▸ **INSTRUCTIONS FOR THE TASK**
Quote every line from the top of the listing down to and including the line that contains "From S2P Require Import Quota.".

*** Opening of DATA EXTRACTS ***

(* ===== verification/RuntimeSnapshots.v ===== *)
(** * Runtime snapshots: what the mesh knows of its harnesses, and the check before a launch

    [runtime_snapshot/]: the observation store, the contracts, the validators of an entry, the
    cache, and the service that collects, validates, keeps and publishes snapshots and checks a
    harness once more when a run is about to start. [execution/directive.py] and
    [execution/validation.py] check the directive of a caller that routed by itself.

    The clocks are read through the quota service, which counts the readings. A listener is an
    operation on a state of its own. *)

From Stdlib Require Import SpecFloat.
From S2P Require Import Prelude.
From S2P Require Import Privacy.
From S2P Require Import SessionModels.
From S2P Require Import HarnessRegistry.
From S2P Require Import Quota.

(** ** Observations *)

(* @src runtime_snapshot/contracts.py:25-28 QualityLevel *)
Inductive QualityLevel := QL_GOOD | QL_BAD | QL_UNKNOWN.
#[export] Instance QualityLevel_eq_dec : EqDecision QualityLevel.
Proof. solve_decision. Defined.
(* @src runtime_snapshot/contracts.py:25-28 QualityLevel *)
Definition QualityLevel_value (q : QualityLevel) : string :=
  match q with QL_GOOD => "good" | QL_BAD => "bad" | QL_UNKNOWN => "unknown" end.

(* @src runtime_snapshot/observations.py:22-30 _HarnessStats *)
Record HarnessStats := {
  hs_input_tokens : Z;
  hs_output_tokens : Z;
  hs_execution_count : Z;
  hs_last_execution : option Z;
  hs_durations_ms : list spec_float;
  hs_last_quality : QualityLevel;
  hs_active_runs : Z
}.
(* @src runtime_snapshot/observations.py:22-30 _HarnessStats *)
Definition no_stats : HarnessStats :=
  {| hs_input_tokens := 0; hs_output_tokens := 0; hs_execution_count := 0;
     hs_last_execution := None; hs_durations_ms := []; hs_last_quality := QL_UNKNOWN;
     hs_active_runs := 0 |}.

(** The table of the store; [_ensure] makes the row that is missing. *)
Abbreviation Observations := (list (string * HarnessStats)).
(* @src runtime_snapshot/observations.py:36-37 ObservationStore.__init__ *)
Definition max_latency_samples : nat := Z.to_nat (Z.max 8 64).
(* @src runtime_snapshot/observations.py:41-46 ObservationStore._ensure *)
Definition _ensure (harness_id : string) (l : Observations) : HarnessStats :=
  default no_stats (dict_get harness_id l).

(* @src runtime_snapshot/observations.py:48-51 ObservationStore.mark_running *)
Definition mark_running (harness_id : string) (delta : Z) (l : Observations) : Observations :=
  let st := _ensure harness_id l in
  dict_set harness_id
    {| hs_input_tokens := hs_input_tokens st; hs_output_tokens := hs_output_tokens st;
       hs_execution_count := hs_execution_count st; hs_last_execution := hs_last_execution st;
       hs_durations_ms := hs_durations_ms st; hs_last_quality := hs_last_quality st;
       hs_active_runs := Z.max 0 (hs_active_runs st + delta) |} l.

(** The samples kept: the last ones, up to the limit. *)
(* @src runtime_snapshot/observations.py:69-72 ObservationStore.record_execution *)
Definition keep_sample (duration : option spec_float) (l : list spec_float) : list spec_float :=
  match duration with
  | Some d => if fle (z_to_float 0) d then
                let l' := l ++ [d] in drop (length l' - max_latency_samples) l'
              else l
  | None => l
  end.

(* @src runtime_snapshot/observations.py:53-78 ObservationStore.record_execution *)
Definition record_execution (harness_id : string) (success : bool)
    (failure_kind : option FailureKind) (duration_ms : option spec_float)
    (input_tokens output_tokens : Z) (now : Z) (l : Observations) : Observations :=
  let st := _ensure harness_id l in
  dict_set harness_id
    {| hs_input_tokens := hs_input_tokens st + Z.max 0 input_tokens;
       hs_output_tokens := hs_output_tokens st + Z.max 0 output_tokens;
       hs_execution_count := hs_execution_count st + 1;
       hs_last_execution := Some now;
       hs_durations_ms := keep_sample duration_ms (hs_durations_ms st);
       hs_last_quality := if success then QL_GOOD
                          else match failure_kind with Some _ => QL_BAD | None => QL_UNKNOWN end;
       hs_active_runs := hs_active_runs st |} l.

(* @src runtime_snapshot/observations.py:80-83 ObservationStore.active_runs *)
Definition active_runs (harness_id : string) (l : Observations) : Z :=
  hs_active_runs (_ensure harness_id l).

(** [sum()] of floats, whose rounding is the interpreter's. *)
Class SumLib := { py_sum : list spec_float → spec_float }.
(** What holds of it: the sum of numbers that are not negative is not negative. *)
Class SumLaws `{SumLib} := {
  py_sum_nonneg l : Forall (λ x, fle (z_to_float 0) x = true) l →
    l ≠ [] → fle (z_to_float 0) (py_sum l) = true
}.

(* @src runtime_snapshot/contracts.py:31-48 UsageSnapshot *)
Record UsageSnapshot := {
  us_input_tokens : Z;
  us_output_tokens : Z;
  us_total_tokens : Z;
  us_execution_count : Z;
  us_last_execution : option Z;
  us_average_duration_ms : option spec_float
}.
(* @src runtime_snapshot/contracts.py:59-70 LatencySnapshot *)
Record LatencySnapshot := {
  la_average_ms : option spec_float;
  la_last_ms : option spec_float;
  la_p95_ms : option spec_float
}.

(** [math.ceil(x)] of a finite number. *)
Definition py_ceil (f : spec_float) : Z :=
  match f with
  | S754_finite sg m e =>
      let z := if sg then Z.neg m else Z.pos m in
      if (0 <=? e)%Z then (z * 2 ^ e)%Z else (- ((- z) / 2 ^ (- e)))%Z
  | _ => 0%Z
  end.

Section observing.
Context `{SumLib}.

Definition average (l : list spec_float) : option spec_float :=
  match l with
  | [] => None
  | _ => Some (fdiv (py_sum l) (z_to_float (Z.of_nat (length l))))
  end.

(* @src runtime_snapshot/observations.py:85-100 ObservationStore.usage *)
Definition usage (harness_id : string) (l : Observations) : UsageSnapshot :=
  let st := _ensure harness_id l in
  {| us_input_tokens := hs_input_tokens st; us_output_tokens := hs_output_tokens st;
     us_total_tokens := hs_input_tokens st + hs_output_tokens st;
     us_execution_count := hs_execution_count st; us_last_execution := hs_last_execution st;
     us_average_duration_ms := average (hs_durations_ms st) |}.

(** The place of the 95th percentile among [n] samples. *)
(* @src runtime_snapshot/observations.py:117-118 ObservationStore.latency *)
Definition p95_index (n : nat) : nat :=
  Z.to_nat (Z.min (Z.of_nat n - 1)
              (Z.max 0 (py_ceil (fmul (flit 95 2) (z_to_float (Z.of_nat n))) - 1))).

(* @src runtime_snapshot/observations.py:109-123 ObservationStore.latency *)
Definition latency (harness_id : string) (l : Observations) : LatencySnapshot :=
  let samples := hs_durations_ms (_ensure harness_id l) in
  {| la_average_ms := average samples; la_last_ms := last samples;
     la_p95_ms := py_sorted fle samples !! p95_index (length samples) |}.
End observing.

(** ** Contracts *)

(* @src runtime_snapshot/contracts.py:19-22 ExecutionState *)
Inductive ExecutionState := EX_IDLE | EX_RUNNING | EX_UNKNOWN.
(* @src runtime_snapshot/contracts.py:19-22 ExecutionState *)
Definition ExecutionState_value (s : ExecutionState) : string :=
  match s with EX_IDLE => "idle" | EX_RUNNING => "running" | EX_UNKNOWN => "unknown" end.

(* @src runtime_snapshot/contracts.py:140-148 RuntimeValidationCode *)
Inductive RuntimeValidationCode :=
| RV_QUOTA_EXHAUSTED | RV_AUTHENTICATION_REQUIRED | RV_CONFIGURATION_REQUIRED
| RV_CAPABILITY_MISMATCH | RV_PROVIDER_UNAVAILABLE | RV_RUNTIME_CHANGED | RV_RATE_LIMITED
| RV_OFFLINE.
(* @src runtime_snapshot/contracts.py:140-148 RuntimeValidationCode *)
Definition RuntimeValidationCode_value (c : RuntimeValidationCode) : string :=
  match c with
  | RV_QUOTA_EXHAUSTED => "quota_exhausted"
  | RV_AUTHENTICATION_REQUIRED => "authentication_required"
  | RV_CONFIGURATION_REQUIRED => "configuration_required"
  | RV_CAPABILITY_MISMATCH => "capability_mismatch"
  | RV_PROVIDER_UNAVAILABLE => "provider_unavailable" | RV_RUNTIME_CHANGED => "runtime_changed"
  | RV_RATE_LIMITED => "rate_limited" | RV_OFFLINE => "offline"
  end.

(* @src runtime_snapshot/contracts.py:73-85 HarnessRuntimeSnapshot *)
Record HarnessRuntimeSnapshot := {
  he_harness_id : string;
  he_availability : Availability;
  he_authenticated : bool;
  he_configured : bool;
  he_quota : QuotaSnapshot;
  he_capabilities : list string;
  he_execution_state : ExecutionState;
  he_recent_usage : UsageSnapshot;
  he_recent_quality : QualityLevel;
  he_latency : LatencySnapshot;
  he_provider_metadata : dict
}.

(* @src runtime_snapshot/contracts.py:117-122 RuntimeSnapshot *)
Record RuntimeSnapshot := {
  rt_snapshot_id : string;
  rt_observed_at : Z;
  rt_harnesses : list HarnessRuntimeSnapshot;
  rt_schema_version : Z
}.
(* @src runtime_snapshot/contracts.py:16 SCHEMA_VERSION *)
Definition SCHEMA_VERSION : Z := 1.

(* @src runtime_snapshot/contracts.py:132-136 RuntimeSnapshot.harness *)
Definition rt_harness (harness_id : string) (s : RuntimeSnapshot) :
    option HarnessRuntimeSnapshot :=
  List.find (λ e, he_harness_id e == harness_id) (rt_harnesses s).

Section dicts.
Context `{PyLib}.

Definition opt_float (o : option spec_float) : pyval := from_option PFloat PNone o.

(* @src runtime_snapshot/contracts.py:40-48 UsageSnapshot.as_dict *)
Definition UsageSnapshot_as_dict (u : UsageSnapshot) : dict :=
  [("input_tokens", PInt (us_input_tokens u)); ("output_tokens", PInt (us_output_tokens u));
   ("total_tokens", PInt (us_total_tokens u));
   ("execution_count", PInt (us_execution_count u));
   ("last_execution", from_option (λ t, PStr (isoformat t)) PNone (us_last_execution u));
   ("average_duration_ms", opt_float (us_average_duration_ms u))].
(* @src runtime_snapshot/contracts.py:65-70 LatencySnapshot.as_dict *)
Definition LatencySnapshot_as_dict (l : LatencySnapshot) : dict :=
  [("average_ms", opt_float (la_average_ms l)); ("last_ms", opt_float (la_last_ms l));
   ("p95_ms", opt_float (la_p95_ms l))].

(* @src runtime_snapshot/contracts.py:87-100 HarnessRuntimeSnapshot.as_dict *)
Definition HarnessRuntimeSnapshot_as_dict (e : HarnessRuntimeSnapshot) : dict :=
  [("harness_id", PStr (he_harness_id e));
   ("availability", PStr (Availability_value (he_availability e)));
   ("authenticated", PBool (he_authenticated e)); ("configured", PBool (he_configured e));
   ("quota", PDict (QuotaSnapshot_as_dict (he_quota e)));
   ("capabilities", PList (PStr <$> sorted_strs (he_capabilities e)));
   ("execution_state", PStr (ExecutionState_value (he_execution_state e)));
   ("recent_usage", PDict (UsageSnapshot_as_dict (he_recent_usage e)));
   ("recent_quality", PDict [("level", PStr (QualityLevel_value (he_recent_quality e)))]);
   ("latency", PDict (LatencySnapshot_as_dict (he_latency e)));
   ("provider_metadata", PDict (he_provider_metadata e))].

(* @src runtime_snapshot/contracts.py:124-130 RuntimeSnapshot.as_dict *)
Definition RuntimeSnapshot_as_dict (s : RuntimeSnapshot) : dict :=
  [("snapshot_id", PStr (rt_snapshot_id s));
   ("observed_at", PStr (isoformat (rt_observed_at s)));
   ("schema_version", PInt (rt_schema_version s));
   ("harnesses", PList ((λ e, PDict (HarnessRuntimeSnapshot_as_dict e)) <$> rt_harnesses s))].
End dicts.

(** ** Validation *)

Definition not_negative (name : string) (negative : bool) : res unit :=
  if negative then Raise (RuntimeSnapshotValidationError (name +:+ " must not be negative"))
  else Ok tt.
Definition negative_float (o : option spec_float) : bool :=
  match o with Some x => flt x (z_to_float 0) | None => false end.

(** The checks in their order, up to the first that fails. *)
Fixpoint all_checks (l : list (res unit)) : res unit :=
  match l with
  | [] => Ok tt
  | c :: l => res_bind c (λ _, all_checks l)
  end.

(* @src runtime_snapshot/validators.py:72-104 validate_harness_entry *)
Definition validate_harness_entry (e : HarnessRuntimeSnapshot) : res unit :=
  let refuse (b : bool) m := if b then Raise (RuntimeSnapshotValidationError m) else Ok tt in
  let u := he_recent_usage e in
  let l := he_latency e in
  all_checks
    [refuse (he_harness_id e == "") "harness_id must be non-empty";
     refuse (qt_harness_id (he_quota e) != he_harness_id e)
       ("quota harness_id mismatch for " +:+ he_harness_id e);
     refuse ((he_availability e == AV_AUTHENTICATION_REQUIRED) && he_authenticated e)
       "authentication_required cannot be authenticated=true";
     refuse ((he_availability e == AV_CONFIGURATION_REQUIRED) && he_configured e)
       "configuration_required cannot be configured=true";
     not_negative "input_tokens" (us_input_tokens u <? 0)%Z;
     not_negative "output_tokens" (us_output_tokens u <? 0)%Z;
     not_negative "total_tokens" (us_total_tokens u <? 0)%Z;
     not_negative "execution_count" (us_execution_count u <? 0)%Z;
     not_negative "average_duration_ms" (negative_float (us_average_duration_ms u));
     not_negative "average_ms" (negative_float (la_average_ms l));
     not_negative "last_ms" (negative_float (la_last_ms l));
     not_negative "p95_ms" (negative_float (la_p95_ms l))].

*** Close of DATA EXTRACTS ***

▸ **COMPLETED EXERCISE**
(* ===== verification/RuntimeSnapshots.v ===== *)
(** * Runtime snapshots: what the mesh knows of its harnesses, and the check before a launch

    [runtime_snapshot/]: the observation store, the contracts, the validators of an entry, the
    cache, and the service that collects, validates, keeps and publishes snapshots and checks a
    harness once more when a run is about to start. [execution/directive.py] and
    [execution/validation.py] check the directive of a caller that routed by itself.

    The clocks are read through the quota service, which counts the readings. A listener is an
    operation on a state of its own. *)

From Stdlib Require Import SpecFloat.
From S2P Require Import Prelude.
From S2P Require Import Privacy.
From S2P Require Import SessionModels.
From S2P Require Import HarnessRegistry.
From S2P Require Import Quota.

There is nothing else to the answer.